VTOGC3650 - Article 5 VAT (Special Provisions) Order 1995: Taxable person
If the seller of a business or part of a business is a taxable person, for the transaction to be treated as a TOGC, the purchaser must also be, or immediately become as a result of the transfer, a taxable person.
A taxable person is someone who is, or is required to be, registered for VAT. If the purchaser is not a taxable person, the supply of the assets is a supply for VAT purposes.
If the seller is not a taxable person, the supply of the assets can still be treated as a TOGC regardless of whether the purchaser is a taxable person or not, provided that all the other conditions for a TOGC are met. Problems can arise where the seller is registered but sells part of his business which is wholly exempt. This is discussed in VTOGC4300.
If the purchaser is already registered, the “taxable person” condition is clearly met. However, in a TOGC, liability to register is determined by s49 VAT Act 1994 (see VTOGC1100). These provisions mean that the turnover of the seller must be examined to decide whether the purchaser must register. Where the whole of a business is transferred, this is usually straightforward. But if the purchaser intends to reduce the level of trading, for example, by opening on fewer days or shorter hours, this would have to be considered when judging if the purchaser is a taxable person.
Where only part of the business is being transferred, it is the turnover of this part that determines whether the purchaser must be registered.
Where the buyer of a business, or part of a business, is not already a taxable person then for the purposes of determining the value of their taxable supplies they must treat as their own the taxable supplies made by the seller prior to the purchase.
This is known as the ‘backward look’ and has the effect that VAT registration cannot be avoided by transferring a business each time its taxable turnover approaches the VAT registration threshold. It also provides a degree of certainty for the parties involved in the transfer with respect to taxable person status at the time of the transaction.
Non-Established Persons
A non-established person is any person who is not normally resident in the UK, who does not have a UK establishment and, in the case of a company, is not incorporated there.
There are different rules for determining whether a non-established person is liable to register for VAT than there are for a person established in the UK. These are set out in Notice 700/1 Should I be registered for VAT?
The UK has a compulsory VAT registration threshold for persons established in the UK.
There is no VAT registration threshold for non-established persons, who must register for VAT in the UK either immediately they make any taxable supply there or if they expect to do so in the following 30 days. As there is no registration threshold there is no need for a ‘backward look’.
Example: It may be the intention of a non-established and non-taxable person to immediately suspend the newly acquired business for a period of six weeks while the business premises are refitted. There being no taxable supplies made or expected to be made within a thirty day period following the transfer, the buyer would not be liable to be a taxable person under the terms of the non-established person legislation and the transaction cannot be a TOGC.
Where it is known that a non-established buyer will not be making taxable supplies at the point of transfer and does not intend to do so within the 30 day period, the non-established person has the option to voluntarily register for VAT. If the seller is a taxable person he must do so before the transaction for the TOGC condition to be met.

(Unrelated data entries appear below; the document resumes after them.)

(** ** Properties of compile *)

(** C1.  For a codebook table with its three fields, [create_dict_pd]
    returns a nested dictionary, and [create_dict_pl] returns the same
    one (polars wants the three field names distinct).  Its outer keys
    are the distinct cells of the column-name field: no key twice, a key
    for every cell of that field and no other key, in the order of first
    appearance (a key that comes earlier has an occurrence in the field
    before every occurrence of a key that comes later).  Every row
    [(k, old, new)] of the table finds its group [k] in the result, and
    [old] is mapped there to the new value of the last row of the table
    with this [k] and [old]; every entry of an inner mapping comes from a
    row of its group.  For a rectangular table the rows are all its
    [height] rows. *)
Theorem compile_groups_rows (df : DataFrame) (c o n : string) (ks os ns : list value) :
  Dict.get df c = Some ks -> Dict.get df o = Some os -> Dict.get df n = Some ns ->
  exists d,
    create_dict_pd df c o n = Ok d
    /\ (c <> o -> c <> n -> o <> n -> create_dict_pl df c o n = Ok d)
    /\ NoDup (Dict.keys d)
    /\ (forall k, k ∈ Dict.keys d <-> k ∈ ks)
    /\ (forall i j k1 k2,
          Dict.keys d !! i = Some k1 -> Dict.keys d !! j = Some k2 -> (i < j)%nat ->
          exists a, ks !! a = Some k1 /\ forall b, ks !! b = Some k2 -> (a < b)%nat)
    /\ (forall i k old new,
          codebook_rows ks os ns !! i = Some (k, (old, new)) ->
          exists m j new',
            Dict.get d k = Some m
            /\ (i <= j)%nat
            /\ codebook_rows ks os ns !! j = Some (k, (old, new'))
            /\ (forall j' x, (j < j')%nat ->
                  codebook_rows ks os ns !! j' <> Some (k, (old, x)))
            /\ Dict.get m old = Some new')
    /\ (forall k m old new,
          Dict.get d k = Some m -> Dict.get m old = Some new ->
          (k, (old, new)) ∈ codebook_rows ks os ns)
    /\ (rectangular df -> length (codebook_rows ks os ns) = height df).
Proof.
  intros Hc Ho Hn. exists (compiled ks os ns).
  split; [by apply create_dict_pd_compiled|].
  split; [intros; by apply create_dict_pl_compiled|].
  rewrite keys_compiled.
  split; [apply NoDup_group_keys|].
  split; [apply elem_of_group_keys|].
  split; [apply group_keys_from_order|].
  split; [|split; [apply compiled_entry_row|]].
  - intros i k old new Hi.
    destruct (last_occurrence (fun r => r.1 = k /\ r.2.1 = old) _ _ _ Hi)
      as (j & [k' [old' new']] & Hle & Hj & [Hk' Ho'] & Hlast); [done|].
    simpl in Hk', Ho'. subst k' old'.
    assert (Hlast' : forall j' x, (j < j')%nat ->
               codebook_rows ks os ns !! j' <> Some (k, (old, x))).
    { intros j' x Hlt Hj'. by apply (Hlast j' _ Hlt Hj'). }
    destruct (compiled_last_wins _ _ _ _ _ _ _ Hj Hlast') as (m & Hm & Hold).
    by exists m, j, new'.
  - intros Hrect. by eapply codebook_rows_length.
Qed.

Lemma compile_groups_rows_witness :
  exists d,
    create_dict_pd sex_codebook_int "column_name" "old_values" "new_labels" = Ok d
    /\ Dict.keys d = [VStr "sex"].
Proof.
  destruct (compile_groups_rows sex_codebook_int "column_name" "old_values" "new_labels"
              [VStr "sex"; VStr "sex"] [VInt 1; VInt 2] [VStr "Male"; VStr "Female"]
              eq_refl eq_refl eq_refl) as (d & Hd & _).
  exists d. split; [exact Hd|].
  vm_compute in Hd. injection Hd as <-. reflexivity.
Defined.

(** C3.  When an old value occurs on several rows of one group, the
    compiled inner mapping of the group sends it to the new value of the
    last of these rows; the rows [("grp","A","X"), ("grp","A","Y")]
    compile to a mapping for "grp" that sends "A" to "Y". *)
Theorem last_duplicate_wins (df : DataFrame) (c o n : string) (ks os ns : list value)
    (i j : nat) (k old new_i new_j : value) :
  Dict.get df c = Some ks -> Dict.get df o = Some os -> Dict.get df n = Some ns ->
  codebook_rows ks os ns !! i = Some (k, (old, new_i)) ->
  codebook_rows ks os ns !! j = Some (k, (old, new_j)) ->
  (i < j)%nat ->
  (forall j' x, (j < j')%nat -> codebook_rows ks os ns !! j' <> Some (k, (old, x))) ->
  (exists d m,
     create_dict_pd df c o n = Ok d
     /\ (c <> o -> c <> n -> o <> n -> create_dict_pl df c o n = Ok d)
     /\ Dict.get d k = Some m
     /\ Dict.get m old = Some new_j)
  /\ create_dict_pl grp_codebook "column_name" "old_values" "new_labels"
     = Ok [(VStr "grp", [(VStr "A", VStr "Y")])]
  /\ create_dict_pd grp_codebook "column_name" "old_values" "new_labels"
     = Ok [(VStr "grp", [(VStr "A", VStr "Y")])].
Proof.
  intros Hc Ho Hn Hi Hj Hlt Hlast. split; [|split; reflexivity].
  destruct (compiled_last_wins _ _ _ _ _ _ _ Hj Hlast) as (m & Hm & Hold).
  exists (compiled ks os ns), m.
  split; [by apply create_dict_pd_compiled|].
  split; [intros; by apply create_dict_pl_compiled|]. done.
Qed.

Lemma last_duplicate_wins_witness :
  exists d m,
    create_dict_pd grp_codebook "column_name" "old_values" "new_labels" = Ok d
    /\ Dict.get d (VStr "grp") = Some m
    /\ Dict.get m (VStr "A") = Some (VStr "Y").
Proof.
  assert (Hlast : forall j' x, (1 < j')%nat ->
            codebook_rows [VStr "grp"; VStr "grp"] [VStr "A"; VStr "A"]
              [VStr "X"; VStr "Y"] !! j' <> Some (VStr "grp", (VStr "A", x))).
  { intros [|[|[|j']]] x Hlt; [lia | lia | discriminate | discriminate]. }
  destruct (last_duplicate_wins grp_codebook "column_name" "old_values" "new_labels"
              [VStr "grp"; VStr "grp"] [VStr "A"; VStr "A"] [VStr "X"; VStr "Y"]
              0 1 (VStr "grp") (VStr "A") (VStr "X") (VStr "Y")
              eq_refl eq_refl eq_refl eq_refl eq_refl ltac:(lia) Hlast)
    as ((d & m & Hd & _ & Hm & Hold) & _).
  exists d, m. done.
Defined.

It is HMRC’s opinion that a voluntary registration must be in place at the time of the transaction for the TOGC rules to apply.
However, although there is no backward look for the non-established person, in cases where a supply by the seller spans the date of the transfer HMRC accept that these become supplies made by the buyer immediately following the transfer. So, for example, where a tenancy agreement has effect at the time of the transfer the non-established person will have made a supply which, assuming an option to tax is in place, will be taxable and liability to register for VAT follows. In these circumstances it would not matter that a consideration had not at that point been received and was not perhaps expected within 30 days of the transfer. When the consideration becomes payable and the fact that it may be discounted by reference to a rent holiday has no impact.
Further guidance on registration and TOGC may be found in guidance at VATREG29000.